One of the highlights of his contributions to Tobago, said Sankat, was the launch of the first MBS programme by the Arthur Lok Jack Graduate School of Business which offers Tobagonians an opportunity for continuous development.
"Tobago is very special to me. We also signed agreement with a couple of institutions — the Bucoo Reed Trust — to collaborate on scientific issues pertaining to the marine environment and the research of the university in that area is important," he said.
Sankat said he also wants to see hospitality training develop in the sister isle.
"Tobago is a wonderful place to build a sense of training and hospitality in tourism — it's a great place to build an entity that has an element of educational tourism in place," he said.

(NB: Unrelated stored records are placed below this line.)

(** *** The intake endpoint *)

(** What a redirect tells about the request and the backends. *)
Lemma redirect_inv req e w loc :
  fst (route_index req e w) = redirect loc ->
  exists c t a,
    request_method req = POST /\
    request_form req !! "customer" = Some c /\
    request_form req !! "amount" = Some t /\
    PyFloat.float t = Some a /\
    PyFloat.lt a PyFloat.zero = false /\
    put_item_raises e = None /\
    publish_raises e = None /\
    loc = url_for_request_page (UUID.str (uuid4 e)) /\
    db_table (snd (route_index req e w)) !! UUID.str (uuid4 e)
    = Some {| Item_id := UUID.str (uuid4 e);
              Item_customer := c;
              Item_amount := a |}.
Proof.
  intros H.
  destruct (request_cases req)
    as [Hm|[[Hm Hc]|[(c & Hm & Hc & Ht)|(c & t & Hm & Hc & Ht)]]].
  - rewrite (route_index_get topic_arn float_repr) in H by done. discriminate H.
  - rewrite route_index_no_customer in H by done. discriminate H.
  - rewrite (route_index_no_amount req e w c) in H by done. discriminate H.
  - exists c, t. rewrite (route_index_post req e w c t Hm Hc Ht) in H |- *.
    destruct (PyFloat.float t) as [a|] eqn:Ha; [|discriminate H].
    destruct (PyFloat.lt a PyFloat.zero) eqn:Hlt; [discriminate H|].
    destruct (put_item_raises e) eqn:Hput; [discriminate H|].
    destruct (publish_raises e) eqn:Hpub; [discriminate H|].
    simpl in H. injection H as <-. exists a.
    repeat split; try done. simpl. apply lookup_insert_eq.
Qed.

(** *** The intake endpoint *)

(** X1. A redirect is only ever the answer to a POST whose two fields are
    present, whose amount parses to a float that is not [< 0], and for
    which the write and the publish both returned; the order is then in the
    table under the identifier of the redirect. *)
Theorem redirect_means_stored_and_published req e w loc :
  fst (route_index req e w) = redirect loc ->
  exists c t a,
    request_method req = POST /\
    request_form req !! "customer" = Some c /\
    request_form req !! "amount" = Some t /\
    PyFloat.float t = Some a /\
    PyFloat.lt a PyFloat.zero = false /\
    put_item_raises e = None /\
    publish_raises e = None /\
    loc = url_for_request_page (UUID.str (uuid4 e)) /\
    db_table (snd (route_index req e w)) !! UUID.str (uuid4 e)
    = Some {| Item_id := UUID.str (uuid4 e);
              Item_customer := c;
              Item_amount := a |}.
Proof. apply redirect_inv. Qed.

(** X2. Following a redirect never misses: the path of the redirect is
    [/request/] followed by a segment the lookup route accepts, and the
    lookup of that segment shows the customer just submitted. *)
Theorem redirect_target_shows_order req e e' w loc :
  UUID.wf (uuid4 e) ->
  get_item_raises e' = None ->
  fst (route_index req e w) = redirect loc ->
  exists segment c a,
    loc = "/request/" ++ segment /\
    UUID.regex_match segment = true /\
    request_form req !! "customer" = Some c /\
    fst (route_request segment e' (snd (route_index req e w)))
    = render_template
        (order_html
           {| Item_id := segment; Item_customer := c; Item_amount := a |}).
Proof.
  intros Hu Hget H.
  destruct (redirect_inv req e w loc H)
    as (c & t & a & _ & Hc & _ & _ & _ & _ & _ & -> & Hdb).
  exists (UUID.str (uuid4 e)), c, a. split; [reflexivity|].
  split; [apply UUIDFacts.regex_match_str|]. split; [exact Hc|].
  apply (route_request_found _ (uuid4 e));
    [now apply UUIDFacts.to_python_str | done | exact Hdb].
Qed.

Sankat also said he hoped that the new Tobago hospital will also become a teaching hospital of UWI students trained in medicine and call aid in the progression of specialist medical education.
The reach of UWI, he explained can also expand into the Caribbean and South American region.

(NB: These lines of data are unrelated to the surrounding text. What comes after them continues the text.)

(** ** The selections of a run *)

Lemma select_one_entries cfg d here :
  SignalsBot.select_one cfg d = Ok here ->
  here = []
  \/ exists s info, here = [(s, d, info)] /\ selected_entry cfg (s, d, info).
Proof.
  unfold SignalsBot.select_one.
  destruct (StrategyManager.analyze_stock cfg d) as [| a l] eqn:E.
  { intros [= <-]. now left. }
  destruct (StrategyManager.get_best_signal cfg (a :: l)) as [best |] eqn:Hb.
  2: { intros [= <-]. now left. }
  destruct (SignalsBot._calculate_position_info cfg best d)
    as [info | e] eqn:Hinfo; unfold mbind, res_bind, Py.bind;
    [| discriminate].
  intros H. right. exists best, info.
  split; [congruence |]. unfold selected_entry. cbn [fst snd].
  rewrite E. split; [| split; [exact Hb | exact Hinfo]].
  now apply get_best_signal_elem in Hb.
Qed.

Lemma all_signals_entries cfg stock_data all :
  SignalsBot.all_signals cfg stock_data = Ok all ->
  Forall (selected_entry cfg) all
  /\ map (fun e : SignalsBot.Entry => e.1.2) all
       `sublist_of` map snd stock_data.
Proof.
  revert all. induction stock_data as [| [sym d] rest IH]; intros all.
  { intros [= <-]. split; constructor. }
  cbn [SignalsBot.all_signals].
  destruct (SignalsBot.select_one cfg d) as [here | e] eqn:Hhere;
    unfold mbind, res_bind, Py.bind; [| discriminate].
  destruct (SignalsBot.all_signals cfg rest) as [later | e] eqn:Hlater;
    [| discriminate].
  intros H. assert (E : all = here ++ later) by congruence. subst all.
  destruct (IH later eq_refl) as [Hsel Hsub].
  apply select_one_entries in Hhere as [-> | (s & info & -> & Hs)];
    cbn [app map fst snd].
  - split; [exact Hsel | now apply sublist_cons].
  - split; [now constructor | now apply sublist_skip].
Qed.

Lemma selected_entry_passed cfg e :
  selected_entry cfg e ->
  exists strategy,
    strategy ∈ StrategyManager.strategies
    /\ analyze strategy cfg e.1.2 = Some e.1.1
    /\ 0.3 < confidence e.1.1
    /\ min_risk_reward_ratio cfg <= risk_reward_ratio e.1.1.
Proof. intros (Hin & _ & _). now apply analyze_stock_passed. Qed.

(** X10: the reward/risk test of the final filter repeats the registry's:
    on the selections of a run it never rejects, so the final filter keeps
    exactly the selections with confidence of at least 0.4. *)
Theorem final_filter_is_confidence_gate cfg stock_data all :
  SignalsBot.all_signals cfg stock_data = Ok all ->
  Forall (fun e : SignalsBot.Entry =>
            min_risk_reward_ratio cfg <= risk_reward_ratio e.1.1) all
  /\ List.filter (SignalsBot.is_valid cfg) all
     = List.filter (fun e : SignalsBot.Entry => leb 0.4 (confidence e.1.1))
         all.
Proof.
  intros Hall. apply all_signals_entries in Hall as [Hsel _].
  assert (Hrr : Forall (fun e : SignalsBot.Entry =>
                          min_risk_reward_ratio cfg
                          <= risk_reward_ratio e.1.1) all).
  { eapply Forall_impl; [exact Hsel |]. intros e He.
    apply selected_entry_passed in He as (_ & _ & _ & _ & Hr). exact Hr. }
  split; [exact Hrr |].
  apply filter_ext_in. intros e He. unfold SignalsBot.is_valid.
  rewrite Forall_forall in Hrr.
  assert (Hr : leb (min_risk_reward_ratio cfg) (risk_reward_ratio e.1.1)
               = true).
  { apply leb_le, Hrr. now apply list_elem_of_In. }
  rewrite Hr. apply andb_true_r.
Qed.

"I have always been pressing for us to reach out to places like Guyana and Suriname," he said adding that post graduate programmes engineering, international relations and business relations are already established there but there is need for intensifying these efforts.
He pointed out further that UWI can also reach out to countries like Brazil, Columbia, Argentina, Venezuela, Panama and Chile.
"We are just on the doorsteps; there's a level of hunger for training of students from these countries," he said.
Turning to the strengthened capacity of the U niversity, Sankat noted that UWI has grown by at least 33 per cent under his watch from 14,000 students to approximately 19,000.
Since free tertiary education under the former PNM administration was introduced through
the GATE programme there has been an increase in the student numbers at UWI.
Questioned on the GATE programme, Sankat said that it was being restructured.
"I imagine as our country becomes more accountable in all respects, GATE has to be revisited," he said.
Sankat added "How is the private sector that is so engaged in university education, how are they growing and thriving?".
He noted that the St Augustine campus continues to attract the best and brightest students from across the country and the region.
"Seventy per cent of the national scholars of this country over the last few years continues to come to St Augustine — we are still attractive and despite enrollment having gone up in such a dramatic way— the entry standards have not diminished, in fact, it is very competitive to get into the programmes ad that's quite a challenge," said Sankat.
He said this worries him to some degree because he wants to see the University open its doors to all students who are capable and who can get into universities around the world.
Sankat said the academic staff was increased to support this growth. Three new faculties were created and the Faculty of Food and Agriculture was re-established.
Sankat said the campus' green and serene landscapes remain untouched even as there are moves to expand the physical space of the University.
Turning his focus to the quality of the university's programmes, Sankat said that as a former dean of engineering he had a fixation on quality and accreditation.
He said many of the programmes at UWI are now accredited internationally and regionally — some for the first time like the area of dentistry.
Sankat stressed that the university, even before accreditation, was one that truly championed quality.
"We will continue for our university to work hard and to be responsive to the needs of our society. Universities today cannot be entities to themselves, Universities today must understand and appreciate that the society wants and respond thereof," said Sankat.